How the fuck does burning about 8 lbs of diesel in my car produce how many tons was it of CO2. Bollocks.

Angry Exile said...

I looked up a similar climate stat a while back after being told about some ludicrous sci-fi novel (forgotten the title I'm afraid) that plays the catastrophist theme to the point that it has Everest covered by rising sea levels. So I decided to work out roughly how much extra water was needed to cover the Earth to a depth of 29,000 feet and then checked to see what is the approximate volume of the oceans before dropping enough acid to believe that Everest could ever be completely submerged. Try it, and then try and think of a remotely plausible explanation for where all the extra water would come from.

Pa Annoyed said...

You can of course do the calculation the other way round. You work out how much energy leaving your TV on standby uses as a proportion of Man's total energy usage, and multiply by whatever guess as to the likely temperature rise is currently popular.

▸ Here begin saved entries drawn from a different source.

Lemma init_step_weight c save s pc save' s' pc' :
  init_step ips c save s pc = Some (save', s', pc') →
  (3 * length save' + pc_weight (c, pc') < 3 * length save + pc_weight (c, pc))%nat.
Proof.
  destruct pc as [|pch| | | |]; cbn [init_step]; intros Hs; [|repeat case_match; simplify_eq; cbn; lia| | |done..].
  - destruct ips as [|ip ips']; [simplify_eq; cbn; lia|].
    destruct (on_token _) as [sv p] eqn:Ht. simplify_eq.
    pose proof (on_token_length _ _ _ Ht) as Hle.
    rewrite (pc_weight_str _ c) in Hle by (by eapply on_token_pc). cbn. lia.
  - destruct (on_token _) as [sv p] eqn:Ht. simplify_eq.
    pose proof (on_token_length _ _ _ Ht) as Hle.
    rewrite (pc_weight_str _ c) in Hle by (by eapply on_token_pc). cbn. lia.
  - simplify_eq. cbn. lia.
Qed.

Lemma init_step_start c save s :
  ips ≠ [] →
  init_step ips c save s ItStart =
  let (save', pc') := on_token (strtok COMMA (cterm c)) in Some (save', s, pc').
Proof. cbn [init_step]. by destruct ips. Qed.

(** The step of a thread, taken apart. *)
Lemma init_run_inv t x y :
  init_run ips t x = Some y →
  sv_alive (in_server x) = true ∧
  ∃ c pc save s pc', in_threads x !! t = Some (c, pc) ∧
    init_step ips c (in_save x) (in_server x) pc = Some (save, s, pc') ∧
    y = mkInit save s (<[t := (c, pc')]> (in_threads x)).
Proof.
  unfold init_run. destruct (sv_alive _); [|done]. intros Hy. split; [done|].
  apply bind_Some in Hy as ([c pc] & Ht & Hy). apply bind_Some in Hy as ([[save s] pc'] & Hs & Hy).
  simplify_eq. eauto 10.
Qed.

Lemma init_runs_weight x y : init_runs ips x y → (init_weight y < init_weight x)%nat.
Proof.
  intros [t Hy]. apply init_run_inv in Hy as (_ & c & pc & save & s & pc' & Ht & Hs & ->).
  apply init_step_weight in Hs. unfold init_weight. cbn [in_save in_threads].
  pose proof (sum_insert pc_weight _ _ _ (c, pc') Ht). lia.
Qed.

(** A thread that has not ended can take a step. *)
Lemma init_run_ready t x c pc :
  sv_alive (in_server x) = true → in_threads x !! t = Some (c, pc) → pc ≠ ItRet → pc ≠ ItAbort →
  ∃ y, init_runs ips x y.
Proof.
  intros Ha Ht H1 H2.
  assert (is_Some (init_step ips c (in_save x) (in_server x) pc)) as [[[save s] pc'] Hs].
  { destruct pc; cbn [init_step]; try done; repeat case_match; eauto. }
  exists (mkInit save s (<[t := (c, pc')]> (in_threads x))), t.
  unfold init_run. rewrite Ha, Ht. simpl. by rewrite Hs.
Qed.

(** ** One call alone *)

Lemma init_run_single x y c pc P :
  in_threads x = [(c, pc)] → init_run ips 0 x = Some y →
  inevitably (init_runs ips) P y → inevitably (init_runs ips) P x.
Proof.
  intros Hx Hy HP. apply inev_later; [by exists y, 0%nat|]. intros z [[|t] Hz]; [congruence|].
  apply init_run_inv in Hz as (_ & c' & pc' & ? & ? & ? & Ht & _). by rewrite Hx in Ht.
Qed.

(** From a result of [strtok] on [str], a thread alone runs the loop over the
    tokens of [str] to its end. *)
Lemma init_loop_alone c n : ∀ str s, (length str < n)%nat → sv_alive s = true →
  inevitably (init_runs ips)
    (λ y, y = mkInit [] (set_initialized (set_nodes (add_nodes (strtok_all COMMA str) ips (sv_nodes s)) s))
                [(c, ItRet)])
    (mkInit (on_token (strtok COMMA str)).1 s [(c, (on_token (strtok COMMA str)).2)]).
Proof.
  induction n as [|n IH]; intros str s Hn Ha; [lia|]. rewrite strtok_all_unfold.
  destruct (strtok COMMA str) as [[tok rest]|] eqn:Ht; cbn [on_token fst snd add_nodes].
  - pose proof (strtok_length _ _ _ _ Ht) as Hlt.
    set (s1 := if is_local tok ips then s else set_nodes (sv_nodes s ++ [tok]) s).
    assert (init_run ips 0 (mkInit rest s [(c, ItToken tok)]) = Some (mkInit rest s1 [(c, ItNext)])) as H1.
    { unfold init_run, s1. cbn. rewrite Ha. cbn. by destruct (is_local tok ips). }
    assert (sv_alive s1 = true) as Ha1 by (unfold s1; by destruct (is_local tok ips)).
    eapply init_run_single; [done|exact H1|].
    eapply init_run_single; [done| |].
    { unfold init_run. cbn. rewrite Ha1. cbn. by rewrite (surjective_pairing (on_token _)). }
    specialize (IH rest s1 ltac:(lia) Ha1). revert IH. unfold s1. by destruct (is_local tok ips).
  - eapply init_run_single; [done|by unfold init_run; cbn; rewrite Ha|]. constructor. by destruct s.
Qed.

(** A call of INIT_LOCK_MGR that runs alone ends, and leaves exactly the state that the
    function init_lock_mgr_1_svc returns; without a local address it ends the process,
    as the function does. *)
Theorem init_alone save s c :
  sv_alive s = true →
  inevitably (init_runs ips)
    (λ y, match init_lock_mgr_1_svc ips c s with
          | Ret s' => in_server y = s' ∧ all_returned y
          | _ => in_server y = set_alive false s
          end) (init_calls save s [c]).
Proof.
  intros Ha. destruct (decide (ips = [])) as [Hips|Hips].
  - assert (init_run ips 0 (init_calls save s [c]) = Some (mkInit save (set_alive false s) [(c, ItAbort)])) as H1
      by (unfold init_run; cbn; rewrite Ha, Hips; done).
    eapply init_run_single; [done|exact H1|]. constructor. by rewrite Hips.
  - assert (init_lock_mgr_1_svc ips c s = Ret (set_initialized (set_nodes
      (add_nodes (strtok_all COMMA (cterm c)) ips (sv_nodes s)) s))) as -> by (unfold init_lock_mgr_1_svc; by destruct ips).
    set (r := on_token (strtok COMMA (cterm c))).
    assert (init_run ips 0 (init_calls save s [c]) = Some (mkInit r.1 s [(c, r.2)])) as H1.
    { unfold init_run. cbn. rewrite Ha. cbn. unfold r. destruct ips; [done|]. by destruct (on_token _). }
    eapply init_run_single; [done|exact H1|].
    eapply inevitably_impl; [|apply (init_loop_alone c (S (length (cterm c))) (cterm c)); [lia|done]].
    intros y ->. split; [done|]. by repeat constructor.
Qed.

(** ** Concurrent calls with one node string *)

Definition started (pc : init_pc) : Prop := pc ≠ ItStart.
(** In the loop: the thread will call [strtok] again. *)
Definition looping (pc : init_pc) : Prop :=
  match pc with ItToken _ | ItNext => True | _ => False end.

(** Some thread is where [P] holds. *)
Definition some_at (P : init_pc → Prop) (l : list (bytes * init_pc)) : Prop :=
  ∃ t th, l !! t = Some th ∧ P th.2.

Lemma some_at_new P l t th c pc : l !! t = Some th → P pc → some_at P (<[t := (c, pc)]> l).
Proof.
  intros Ht HP. exists t, (c, pc). split; [|done].
  apply list_lookup_insert_eq. by eapply lookup_lt_Some.
Qed.

Lemma some_at_keep P l t c pc c' pc' :
  l !! t = Some (c, pc) → some_at P l → P pc ∨ some_at P (<[t := (c', pc')]> l).
Proof.
  intros Ht (u & th & Hu & HP). destruct (decide (u = t)) as [->|Hne].
  - left. by simplify_eq.
  - right. exists u, th. by rewrite list_lookup_insert_ne.
Qed.

Lemma some_at_old P l t c pc : some_at P (<[t := (c, pc)]> l) → P pc ∨ some_at P l.
Proof.
  intros (u & th & Hu & HP). apply list_lookup_insert_Some in Hu as [(<- & <- & _)|[_ Hu]]; [by left|].
  right. by exists u, th.
Qed.

Section same_list.
Context (c : bytes) (s0 : Server).
Hypothesis Hips : ips ≠ [].
Hypothesis Halive : sv_alive s0 = true.
(** An acquisition on a server that knows no peers asks nobody. *)
Lemma acquire_no_peers w j n s :
  w_servers w !! j = Some s → sv_wf s → sv_alive s = true → sv_nodes s = [] →
  lv_lock (view s n) = false → int_ok (lv_highestseqno (view s n) + 1) →
  let t := length (w_threads w) in
  ∃ s', rtc (own_step host_of t) (spawn (TSession j n AqFind) w)
          (upd t (TSession j n Held) j s' (spawn (TSession j n AqFind) w)).
Proof.
  intros Hj Hwf Ha Hn Hl Hok t. set (w1 := spawn _ w).
  assert (w_threads w1 !! t = Some (TSession j n AqFind)) as Ht by (apply lookup_snoc_Some; by right).
  destruct (run_acquire_alone s n Hwf Hl Hok) as (s' & p & Hr & Hf & (v & Hv & _) & _ & _).
  exists s'. etrans; [by eapply (run_acquire_own _ 5)|].
  rewrite <-(upd_upd t (TSession j n (AqLoop p 0)) (TSession j n Held) j s' s' w1).
  eapply (run_acquire_own _ 1); [by erewrite upd_thread_eq|by erewrite upd_server_eq| |].
  - by rewrite (fr_alive _ _ _ Hf).
  - cbn [run_acquire acquire_step]. rewrite Hv. cbn [mbind option_bind].
    by rewrite (fr_nodes _ _ _ Hf), Hn.
Qed.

So that's 5W divided by 15TW multiplied by 3 C/century translates to 0.00000000000001 degrees C per year difference. But doing it will save the world, apparently.

As an exercise for the student, the IPCC forecast up to an average 5.9 mm/year rise in sea level over the next century - what difference does your TV make to the rate of sea level rise? Compare the number you get to the diameter of a hydrogen atom.

(PS. That novel, wouldn't happen to have been called The Bible, would it? ;-))

Angry Exile said...

PS. That novel, wouldn't happen to have been called The Bible, would it? ;-))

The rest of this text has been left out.